Mulheres foram pioneiras na produção sem pesticidas
Foi no contexto do lento processo de redemocratização no país, iniciado em 1979, com a lei de anistia aos acusados de crimes políticos, que surgiu a Coonatura, primeira cooperativa para produzir e fornecer alimentos sem aditivos químicos no Estado do Rio. O chamado feito por carta publicada no Jornal do Brasil foi atendido, especialmente, por uma juventude urbana e de classe média, atenta a questões ambientais e alimentares e que se identificava com o ideário ecológico. Eram pessoas que estavam por dentro das teorias sobre meio ambiente e sustentabilidade, mas distantes da prática agrícola.
Para vencer essa distância e dar início ao cultivo de produtos orgânicos ou agroecológicos, então chamados de “naturais”, um dos integrantes do grupo, Paulo Aguinaga, decidiu partir para Brejal, área rural de Petrópolis, na região serrana do Rio de Janeiro, onde existiam pequenas propriedades agrícolas ocupadas, principalmente, pelo cultivo de verduras e legumes. O desafio era convencer os agricultores a produzir sem agrotóxicos.
Não foi uma missão fácil, diga-se de passagem. Ao contrário do que ocorrera em outras regiões do país, com vasta inserção de maquinários agrícolas, na serra fluminense a grande transformação se deu nas práticas agrícolas, com a adoção de agrotóxicos e de adubos químicos. “Muitos agricultores se viram obrigados a aderir a tais métodos, pois a cada dia perdiam sua competitividade nos mercados locais e regionais perante a nova lógica de mercado a que eram inseridos involuntariamente naquele momento”. Segundo Júlia, a virada de chave a favor da agroecologia se deu a partir das mulheres da região.
“Elas já possuíam suas hortas caseiras e, enquanto seus maridos, pais e filhos, produziam convencionalmente, elas não utilizavam nada. Foram as primeiras a aderir à ideia e a fornecer suas pequenas produções para a comercialização na Coonatura. Mais tarde, vendo que os produtos possuíam um maior valor agregado e que havia público consumidor, muitos homens decidiram parar de usar produtos químicos e vender para a mesma cooperativa”, conta a história sobre Brejal, região que acabou se tornando referência na produção de orgânicos em todo o estado.
No PPGHCS, estudos unem história ambiental, das ciências e da saúde
Para realizar a pesquisa, a historiadora analisou documentos de diversas naturezas, entre os quais, os contidos no Dossiê Programa Nacional de Defensivos Agrícolas, pertencente ao fundo Paulo Barragat, sob a guarda da Casa de Oswaldo Cruz.
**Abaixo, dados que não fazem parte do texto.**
Definition GetApplicationByID (appID : Z) : res BurnApplication :=
  if negb (IsApplicationExists appID) then Err ErrInvalidApplicationID else
  match registeredApplications !! Z.to_nat appID with
  | Some appItem => AsBurnApplication appItem
  | None => Panic
  end.

Definition GetSendersApplicationIDByIndex (sender : string) (i : Z) : res BurnApplication :=
  match lookup_sender sender registeredApplicationsBySender with
  | None => Err ErrInvalidApplicationID
  | Some apps =>
      match apps !! Z.to_nat i with
      | None => Err ErrInvalidApplicationID
      | Some id => GetApplicationByID id
      end
  end.

Definition GetSumOfAllApplications : res Z :=
  lastApplication ← GetLastApplication;
  burnApplication ← AsBurnApplication lastApplication;
  sum ← CoinAdd (BurnAmount burnApplication) (BurnedBeforeAmount burnApplication);
  Ok (Amount sum).
End applications.

(** ** Interfaces of the other modules (types/expected_keepers.go) *)

Class EthiqErc20 (W : Type) := {
  IsDenomRegistered : string -> W -> bool;
  SetToken : TokenPair -> W -> W;
  RegisterERC20CodeHash : string -> M W unit;
  (** [pair.Validate() == nil] *)
  PairValid : TokenPair -> bool
}.

Class UcdaoKeeper (W : Type) := {
  uk_TrackAddBalance : coin -> M W unit;
  uk_TrackSubBalance : coin -> M W unit
}.

(** ** The keeper *)

Section keeper.
Context {W : Type} `{SdkOps, EthOps, DaoOps, CurveOps, IbcOps, AddrCheck}.
Context `{Ctx W, AccountKeeper W, BankKeeper W, ModuleBank W, BalanceKeeper W, SupplyKeeper W}.
Context `{Erc20Keeper W, EthiqErc20 W, LiquidVestingKeeper W, UcdaoKeeper W, Lens W EthiqState}.

(** keeper/params.go *)

Definition GetParams (w : W) : Params := es_params (view w).

Definition SetParams (p : Params) (w : W) : W :=
  let s := view w in update (mkEthiq p (es_burned s) (es_burned_apps s) (es_executed s)) w.

Definition IsModuleEnabled (w : W) : bool := Enabled (GetParams w).
Definition GetMaxSupply (w : W) : Z := MaxSupply (GetParams w).

(** keeper/store.go *)

Definition GetTotalBurnedAmount (w : W) : coin := default (mkCoin islm 0) (es_burned (view w)).

Definition SetTotalBurnedAmount (c : coin) : M W unit :=
  if bool_decide (Denom c <> islm) then mlift Panic else
  mmodify (fun w => let s := view w in
    update (mkEthiq (es_params s) (Some c) (es_burned_apps s) (es_executed s)) w).

Definition AddToTotalBurnedAmount (amount : Z) : M W unit :=
  current ← mgets GetTotalBurnedAmount;
  c ← mlift (NewCoin islm (Amount current + amount));
  SetTotalBurnedAmount c.

Definition GetTotalBurnedFromApplicationsAmount (w : W) : coin :=
  default (mkCoin islm 0) (es_burned_apps (view w)).

Definition SetTotalBurnedFromApplicationsAmount (c : coin) : M W unit :=
  if bool_decide (Denom c <> islm) then mlift Panic else
  mmodify (fun w => let s := view w in
    update (mkEthiq (es_params s) (es_burned s) (Some c) (es_executed s)) w).

Definition AddToTotalBurnedFromApplicationsAmount (amount : Z) : M W unit :=
  current ← mgets GetTotalBurnedFromApplicationsAmount;
  c ← mlift (NewCoin islm (Amount current + amount));
  SetTotalBurnedFromApplicationsAmount c.

Definition IsApplicationExecuted (appID : Z) (w : W) : bool :=
  bool_decide (executedApplicationStoreKey appID ∈ es_executed (view w)).

Definition set_executed (x : gset string) (w : W) : W :=
  let s := view w in update (mkEthiq (es_params s) (es_burned s) (es_burned_apps s) x) w.

Definition SetApplicationAsExecuted (appID : Z) (w : W) : W :=
  set_executed (es_executed (view w) ∪ {[executedApplicationStoreKey appID]}) w.

Definition ResetApplicationByID (appID : Z) (w : W) : W :=
  set_executed (es_executed (view w) ∖ {[executedApplicationStoreKey appID]}) w.

(** The store iterates in the order of its keys. *)
Definition GetAllExecutedApplicationsIDs (w : W) : list Z :=
  map key_id (merge_sort String.le (elements (es_executed (view w)))).

(** keeper/keeper.go *)

Definition GetHaqqSupply (w : W) : Z := GetSupply haqq w.

Definition BaseDenomBankBalance (addr : string) (w : W) : Z := AmountOf (GetAllBalances addr w) islm.

(** The metadata's own [Validate] is the SDK's and succeeds on the constant. *)
Definition EnsureHaqqMetadata : M W unit :=
  found ← mgets (HasDenomMetaData haqq);
  if found : bool then mret tt else mmodify (SetDenomMetaData HaqqDenomMetaData).

Definition EnsureHaqqERC20Registration : M W unit :=
  registered ← mgets (IsDenomRegistered haqq);
  if registered : bool then mret tt else
  let moduleAddr := GetModuleAddress (W:=W) ModuleName in
  let hash := Keccak256 (moduleAddr +:+ haqq) in
  let erc20Address := BytesToAddress (String.substring 0 20 hash) in
  let pair := NewTokenPair erc20Address haqq OWNER_MODULE in
  if negb (PairValid (W:=W) pair) then mraise (ErrExternal "token pair") else
  _ ← mmodify (SetToken pair);
  _ ← EnableDynamicPrecompiles [erc20Address];
  RegisterERC20CodeHash erc20Address.

(** keeper/calculate.go *)

Definition CalculateHaqqCoinsToMint (islmAmountToBurn : Z) (w : W) : res Z :=
  if negb (IsModuleEnabled w) then Err ErrEthiqDisabled else
  if islmAmountToBurn <=? 0 then Err ErrInvalidAmount else
  sumOfAllApplications ← match GetSumOfAllApplications with
                         | Err _ => Err ErrCalculationFailed
                         | r => r
                         end;
  sum ← NewCoin islm sumOfAllApplications;
  total ← CoinAdd (GetTotalBurnedAmount w) sum;
  islmTotalBurnedBefore ← CoinSub total (GetTotalBurnedFromApplicationsAmount w);
  CalculateHaqqAmount (Amount islmTotalBurnedBefore) islmAmountToBurn.

(** keeper/vesting.go *)

Fixpoint redeem_all_loop (fromAddress : string) (isUcdao : bool) (balances : list coin) : M W Z :=
  match balances with
  | [] => mret 0
  | balance :: rest =>
      if negb (IsLiquidToken (Denom balance)) then redeem_all_loop fromAddress isUcdao rest else
      _ ← lvk_Redeem fromAddress fromAddress balance;
      _ ← (if isUcdao then
             redeemed ← mlift (NewCoin islm (Amount balance));
             _ ← uk_TrackAddBalance redeemed;
             uk_TrackSubBalance balance
           else mret tt);
      redeemedAmount ← redeem_all_loop fromAddress isUcdao rest;
      mret (Amount balance + redeemedAmount)
  end.

Definition redeemAllLiquidVestingCoins (fromAddress : string) (isUcdao : bool) : M W Z :=
  balances ← mgets (GetAllBalances fromAddress);
  redeem_all_loop fromAddress isUcdao balances.

(** The schedules after [unlockCoins] are taken out. *)
Definition unlock_schedules (now : Z) (unlockCoins : coin) (va : ClawbackVestingAccount)
    : res ClawbackVestingAccount :=
  let upcomingPeriods :=
    ExtractUpcomingPeriods (GetStartTime va) (GetEndTime va) (LockupPeriods va) now in
  '(decreasedPeriods, _) ← match SubtractAmountFromPeriods upcomingPeriods unlockCoins with
                           | Err _ => Err ErrUnlockCoins | r => r end;
  '(decreasedVestingPeriods, _) ← match SubtractAmountFromPeriods (VestingPeriods va) unlockCoins with
                                  | Err _ => Err ErrUnlockCoins | r => r end;
  ov ← coins_sub (OV va) [unlockCoins];
  Ok (set_schedule (StartTime va) (acc_end va) ov
        (ReplacePeriodsTail (LockupPeriods va) decreasedPeriods)
        (ReplacePeriodsTail (VestingPeriods va) decreasedVestingPeriods) va).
Também usou como fonte material jornalístico e entrevistas que fez com atores inseridos na consolidação da agricultura orgânica fluminense, como agricultores, agrônomos, ambientalistas e consumidores. Júlia observa que o escopo da história agroambiental tem se ampliando, com a inclusão de pesquisas sobre alimentos, tecnologias e processos produtivos. Cita, em especial, investigações realizadas no PPGHCS, que unem história ambiental, das ciências e da saúde para compreender as transformações na agricultura brasileira.
O tema investigado na tese está intimamente ligado à vida pessoal de Júlia. Filha de pequenos agricultores, descentes de alemães, que se estabeleceram em Petrópolis, ela conta que nasceu e cresceu na região pioneira na produção agroecológica no Estado. “Lembro-me da imagem de meu pai com o pulverizador nas costas e o seu semblante visivelmente exausto, das queixas físicas decorrentes da lida no campo: ardência e vermelhidão nos olhos, dores estomacais, falta de ar; e das dores emocionais também”. Após anos enfrentando as consequências do novo padrão produtivo, o pai começou a trabalhar com agricultura orgânica, que se mostrou muito semelhante às técnicas agrícolas tradicionais adotadas pela família no passado. Há quase 20 anos, eles têm uma barraca na Feira Orgânica da Glória, o primeiro espaço público de venda direta de alimentos orgânicos na cidade do Rio de Janeiro:
“No meu caso, foram 16 anos frequentando a Feira Orgânica da Glória. Lá terminei o ensino fundamental, o ensino médio, a graduação, o mestrado e passei, pelo menos, a metade do doutorado. Durante todo esse tempo, pude acompanhar os desafios, as obrigações, as vantagens, desvantagens, a transição de diversos agricultores da agricultura convencional para a orgânica, o público-alvo, a popularização da prática para o público em geral. Por outro lado, minha trajetória enquanto historiadora ambiental me levou a buscar a historicidade daquilo que já fazia parte do meu cotidiano, mas que me gerava muitas questões em relação às suas origens e processo de consolidação”.
Embora tenha havia uma intensificação de políticas públicas efetivas em favor da agroecologia, Júlia avalia que um dos principais objetivos do movimento, ou seja, o rompimento com o modelo agrícola brasileiro, não foi alcançado. Segundo a historiadora, a agricultura orgânica permanece “um privilégio de poucos cidadãos brasileiros, sobretudo os mais abastados”, enquanto os demais consomem produtos com altas doses substâncias químicas. Dados recentes citados na tese revelam que, de 2019 a 2022, foram aprovados no país mais de 1.600 novos agrotóxicos. Quase metade (45%) de todos os pesticidas vendidos no Brasil foram registrados nesse período, que coincide com a gestão do ex-presidente Jair Bolsonaro.